Comment From: dsm054

pd.date_range is just a convenience wrapper around DatetimeIndex, and so the same problem affects resamples to B as well because of the call to DatetimeIndex it makes along the way when building a binner. There will be lots of secondary benefits as well.

Comment From: chris-b1

xref: #11214 - slightly more generic issue. In general any kind of bin generation larger than D is not performant right now.

Comment From: dsm054

@chris-b1: wow, when you're right, you're right.

This is all kinds of crazysauce.

In [58]: %timeit z = pd.DatetimeIndex(start='1956-01-31', end='2017-05-16', freq='3min')
10 loops, best of 3: 40.4 ms per loop

In [59]: %timeit z = pd.DatetimeIndex(start='1956-01-31', end='2017-05-16', freq='M')
10 loops, best of 3: 34.9 ms per loop

In [60]: len(pd.DatetimeIndex(start='1956-01-31', end='2017-05-16', freq='3min'))
Out[60]: 10745281

In [61]: len(pd.DatetimeIndex(start='1956-01-31', end='2017-05-16', freq='M'))
Out[61]: 736

That's a wild ratio.

I think it should be possible to provide a vectorized (not even cythonized) version for each of the some-filter-on-daily offsets, both anchored and not, without too much trouble.

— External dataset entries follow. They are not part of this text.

Lemma handler_inv_step limit w a w' :
  hinv limit (mgr w) (handlers w) → serverStep a w = Some w' → hinv limit (mgr w') (handlers w').
Proof.
  intros Hi. unfold serverStep. destruct (reasoned a) eqn:Hre; [|done].
  destruct a as [wc wr|cmd|i st|i sel st|i|i eof v|i reason|i r|l]; cbn [wstep].
  1: by intros [= <-]; apply hinv_app.
  1: { intros [= <-]. unfold acceptExec. case_bool_decide; by apply hinv_app. }
  7: { destruct (mstep _ _) as [m|] eqn:Hm; [cbn|done]. intros [= <-]. eapply hinv_mgr; [done..|].
       intros i h id c _ _. pose proof (reasoned_forced l c Hre). by destruct l. }
  all: destruct (handlers w !! i) as [h|] eqn:Hl; [cbn -[mstep]|done]; destruct (pc h) as [|off|id|id c|id c b|id|why] eqn:Hp; try done.
  - intros [= <-]. unfold listSessions. case_bool_decide; [by apply hinv_create|]. by eapply hinv_free.
  - case_match; [|done]. intros [= <-]. destruct sel as [| | |id]; cbn [selected]; try by apply hinv_finish.
    + by apply hinv_create.
    + unfold Get. destruct (sessions (mgr w) !! id) as [s|] eqn:Hs; [|by apply hinv_finish].
      eapply hinv_put; [done..| |done]. intros id' [= <-].
      destruct (mok_ids _ _ (hi_mgr _ _ _ Hi) _ _ Hs) as [(n & ? & ->) _]. exists n. cbn. split; [lia|done].
  - intros [= <-]. by apply hinv_attach.
  - destruct (copyEnds w id c eof v) eqn:Hce; [|done]. intros [= <-]. cbn.
    assert (Hr : clientRef (pc h) = Some (id, c)) by by rewrite Hp.
    eapply hinv_put; [done..| |].
    + intros id' [= <-]. eapply (hi_named _ _ _ Hi); [done|by rewrite Hp].
    + intros id' c' s [= <- <-] Hs. split.
      * destruct (hi_client _ _ _ Hi i h id c s Hl Hr Hs) as (cl & Hcl & Hok & _). exists cl. split; [done|].
        split; [done|]. destruct eof; [|done]. unfold copyEnds in Hce.
        assert (Hco : clientOf (mgr w) id c = Some cl) by (unfold clientOf, Get; by rewrite Hs).
        rewrite Hco in Hce. by eapply copyEnds_ok.
      * intros j x Hne Hj Hx. pose proof (hi_unique _ _ _ Hi i j h x _ ltac:(done) Hl Hj Hr Hx). cbn in *. congruence.
  - case_match; [|done]. intros [= <-]. by apply hinv_finish.
  - intros [= <-]. by eapply hinv_free.
Qed.

Lemma hinv_served limit w : 0 ≤ limit → served limit w → hinv limit (mgr w) (handlers w).
Proof.
  intros Hlim. apply (reach_inv serverStep (λ w, hinv limit (mgr w) (handlers w))); [|by intros; eapply handler_inv_step].
  split; [apply (mgr_ok_reachable limit); [done|constructor]|done..].
Qed.

(** C23: a clean status means that the shell is gone.  In whatever order clients,
    shells and handlers act, when the output copy of a client ended at the end of
    its output and its handler then reports status 0, the shell has exited and
    the client has been given its replay and every byte of output since it
    attached; a client that was closed by anyone is reported as 255; no other
    status is sent.  (A copy that ends because a write to the channel failed is
    not covered, see [write_error_status].) *)
Theorem clean_status_is_shell_exit limit w i h id c reason w' s cl replay since :
  0 ≤ limit → served limit w → handlers w !! i = Some h → pc h = PtyCopied id c true →
  wstep w (OutputEnds i reason) = Some w' →
  Get (mgr w) id = Some s → heap s !! c = Some cl → attached cl = Some (replay, since) →
  ∃ h' code, handlers w' !! i = Some h' ∧ pc h' = Finished (OutputEnded reason) ∧ reason = detachReason cl ∧
    statuses h' = statuses h ++ [code] ∧ code ∈ [0; 255] ∧
    (code = 0 → exited s = true ∧ received cl = replay ++ concat (drop since (hist s))) ∧
    (done cl = true → code = 255).
Proof.
  intros Hlim Hw%hinv_served Hl Hp Hs Hg Hcl Ha; [|done]. cbn [wstep] in Hs. rewrite Hl in Hs. cbn [mbind option_bind] in Hs.
  rewrite Hp in Hs. unfold reasonIs, clientOf in Hs. rewrite Hg in Hs. cbn [mbind option_bind] in Hs. rewrite Hcl in Hs.
  case_bool_decide as Hre; [|done]. injection Hs as <-.
  destruct (hi_client _ _ _ Hw i h id c s Hl ltac:(by rewrite Hp) Hg) as (cl' & Hcl' & Hok & Heof). simplify_eq.
  rewrite Hp in Heof. cbn in Heof.
  exists (Exit h (OutputEnded (detachReason cl))), (detachExitCode (detachReason cl)). split_and!; try done.
  - cbn. apply list_lookup_insert_eq. by eapply lookup_lt_Some.
  - cbn. unfold detachExitCode. by case_bool_decide.
  - unfold detachExitCode. case_bool_decide; set_solver.
  - unfold detachExitCode. case_bool_decide as Hn; [intros _|done].
    assert (Hd : done cl = false) by (destruct (done cl) eqn:Hd; [by destruct (Hok Hd)|done]).
    destruct Heof as [|(Hpe & Ho & Hc)]; [congruence|].
    destruct (mok_ids _ _ (hi_mgr _ _ _ Hw) _ _ Hg) as [_ Hinv].
    apply (eof_is_complete s c cl 1 false cl); try done. unfold Read. by rewrite Hpe, Hd, Ho, Hc.
  - intros Hd%Hok. unfold detachExitCode. by rewrite bool_decide_eq_false_2.
Qed.
End status.

(** ** Concrete runs *)

#[local] Existing Instance plain_emulator.

(** A terminal's shell prints and exits, and its client reads to the end. *)
Definition in1 (l : label) : action := Mgr (MSession (sessionID 1) l).

Definition demo_shell : list action :=
  [AcceptPTY 80 24; ListSessions 0 true; AttachTarget 0; in1 (LRead 0 99 false);
   in1 (LPumpRead (gs "bye") true); in1 (LPump false); in1 (LPump false); in1 (LShellExit 0); in1 (LPump false);
   in1 (LPump false); in1 (LRead 0 99 false); CopyEnds 0 true false].

Definition demo_served : option world := run_steps (serverStep (H := plain_emulator)) demo_shell (NewServer 5).

Lemma clean_status_is_shell_exit_witness :
  ∃ w w' s cl replay since h', demo_served = Some w ∧
    wstep (H := plain_emulator) w (OutputEnds 0 DetachNone) = Some w' ∧
    handlers w' !! 0%nat = Some h' ∧ statuses h' = [0] ∧
    exited s = true ∧ received cl = replay ++ concat (drop since (hist s)) ∧ hist s = [gs "bye"].
Proof.
  destruct demo_served as [w|] eqn:E; [|vm_compute in E; discriminate E].
  assert (Hw : served (H := plain_emulator) 5 w) by (eapply run_steps_reach; [apply reach_start|exact E]).
  assert (Hd : ∃ h w' s cl replay since, handlers w !! 0%nat = Some h ∧ pc h = PtyCopied (sessionID 1) 0 true ∧
    statuses h = [] ∧ wstep w (OutputEnds 0 DetachNone) = Some w' ∧ Get (mgr w) (sessionID 1) = Some s ∧
    heap s !! 0%nat = Some cl ∧ attached cl = Some (replay, since) ∧ detachReason cl = DetachNone ∧ hist s = [gs "bye"]).
  { clear Hw. vm_compute in E. injection E as <-. do 6 eexists. split_and!; try (vm_compute; reflexivity). }
  destruct Hd as (h & w' & s & cl & replay & since & H1 & H2 & H3 & H4 & H5 & H6 & H7 & H8 & H9).
  destruct (clean_status_is_shell_exit 5 w 0 h (sessionID 1) 0 DetachNone w' s cl replay since ltac:(lia) Hw
              H1 H2 H4 H5 H6 H7) as (h' & code & Hh & Hpc & _ & Hst & Hin & Hz & _).
  assert (Hc : code = 0).
  { cbn [wstep] in H4. rewrite H1 in H4. cbn [mbind option_bind] in H4. rewrite H2 in H4.
    destruct (reasonIs w (sessionID 1) 0 DetachNone); [|discriminate H4]. injection H4 as <-.
    unfold finishPTY in Hh. cbn [handlers] in Hh.
    rewrite list_lookup_insert_eq in Hh by (by eapply lookup_lt_Some). injection Hh as <-.
    cbn in Hst. rewrite H3 in Hst. by injection Hst as <-. }
  subst code. destruct (Hz eq_refl) as [Hx Hr].
  exists w, w', s, cl, replay, since, h'. split_and!; try done. by rewrite Hst, H3.
Defined.

(** When the channel breaks and the copy ends on its write, before anyone has
    closed the client, the status is 0 with the shell still running. *)
Example write_error_status :
  (λ w, (statuses <$> handlers w, exited <$> Get (mgr w) (sessionID 1))) <$>
    run_steps (serverStep (H := plain_emulator))
      [AcceptPTY 80 24; ListSessions 0 true; AttachTarget 0; CopyEnds 0 false false; OutputEnds 0 DetachNone]
      (NewServer 5) = Some ([[0]], Some false).
Proof. vm_compute. reflexivity. Qed.

Definition wrun `{Emulator} : list action → world → option world := run_steps (λ a w, wstep w a).

(** Two terminals, a command, and a session left behind by the first. *)
Definition demo_world : list action :=
  [AcceptPTY 120 40; AcceptExec (gs "uptime"); ListSessions 0 true; AttachTarget 0; AcceptPTY 0 0;
   RunEnds 1 (RunExit 3); Mgr (MSession (sessionID 1) (LCloseBegin 0 DetachKeepalive));
   Mgr (MSession (sessionID 1) (LDetach 0 9)); CopyEnds 0 true true; OutputEnds 0 DetachKeepalive;
   ListSessions 2 true].

Lemma handlers_accounted_witness :
  ∃ w, wrun (H := plain_emulator) demo_world (NewServer 5) = Some w ∧
    statuses <$> handlers w = [[255]; [3]; []] ∧
    let r := sessionCount (λ _, []) (λ _, 0) (srv w) (mgr w) 0 in
    PTYConns r = 1 ∧ ExecCount r = 0 ∧ AttachedPTY r + DetachedPTY r = 1.
Proof.
  destruct (wrun (H := plain_emulator) demo_world (NewServer 5)) as [w|] eqn:E;
    [|vm_compute in E; discriminate E].
  exists w. split; [reflexivity|].
  assert (Hw : wreachable 5 w) by (eapply run_steps_reach; [apply reach_start|exact E]).
  pose proof (handlers_accounted (λ _, []) (λ _, 0) 5 w 0 ltac:(lia) Hw) as Hacc.
  vm_compute in E. injection E as <-.
  specialize (Hacc ltac:(vm_compute; reflexivity)). cbv zeta in Hacc.
  destruct Hacc as (H1 & H2 & H3 & _). cbv zeta. rewrite H1, H2, H3. split_and!; vm_compute; reflexivity.
Defined.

But even if not, we should at least fix the big ones. I grepped through just one of my codebases and found hundreds of D->B resamples on either Series or few-column frames where this is apparently the bottleneck. :-/

Comment From: rohanp

I can try giving this a go!

Comment From: jreback

@chris-b1 this is actually not that surprising, all this is doing is this an np.arange under the hood.

Comment From: rohanp

From what I can tell, cythonizing generate_range from offsets.py would solve this problem?

Comment From: dsm054

I think that's the base location which is slow, but I don't know how much of the slowness is due to the Python-level looping in generate_range or the Python-level operations in the offset's .apply that get called. I suspect we're only getting a few milliseconds of overhead from the Python generator itself, in which case we'd need to cythonize a lot of other code too to see benefits.

Whether that's a better direction than just taking advantage of preexisting fast code, I don't know.

Comment From: chris-b1

Yeah @dsm054 is right, there is a whole chain of pure-python stuff behind the offsets, so not that much benefit to cythonizing the existing code without a major rewrite.

Much easier would be to define some fastpaths for "easy" offsets, using existing vectorized datetime methods like suggested at the top.

i = pd.date_range('2010', '2015', freq='D')

bday = i[i.dayofweek < 5]
month_end = i[i.is_month_end]
month_begin = i[i.is_month_start] #etc

Hardest part is probably getting the number of periods/start/end logic correct.

Comment From: dsm054

@rohanp: are you still interested in looking at this even though it may not involve cython? ;-) If not, I have a prototype which looks promising although my testing of it has been pretty shallow so far (and as usual, it'll probably take longer to test than to implement..)

Comment From: rohanp

I am still interested, but feel free to share your prototype. On Thu, May 25, 2017 at 7:34 AM DSM notifications@github.com wrote:

@rohanp https://github.com/rohanp: are you still interested in looking at this even though it may not involve cython? ;-) If not, I have a prototype which looks promising although my testing of it has been pretty shallow so far (and as usual, it'll probably take longer to test than to implement..)

— You are receiving this because you were mentioned.

Reply to this email directly, view it on GitHub https://github.com/pandas-dev/pandas/issues/16463#issuecomment-304025518, or mute the thread https://github.com/notifications/unsubscribe-auth/AGxpcLJn7liouFzY61c_vE7SMlQYhHDAks5r9ZFwgaJpZM4NkNK2 .

Comment From: jbrockmendel

generate_range and the relevant DateOffset.apply code have all been moved into cython, so some of this has improved. Generating with date_range(..., freq="D") and then masking as in the OP is fine for "B" where you're not discarding much, it would get expensive as you discard more. Instead I think we can now use period_range

In [3]: %timeit z = pd.date_range(start='1956-01-31', end='2017-05-16', freq='M')
5.46 ms ± 67.2 µs per loop (mean ± std. dev. of 7 runs, 100 loops each)

In [4]: %timeit pd.period_range(start="1956-01-31", end="2017-05-16", freq="M").to_timestamp()
839 µs ± 7.72 µs per loop (mean ± std. dev. of 7 runs, 1,000 loops each)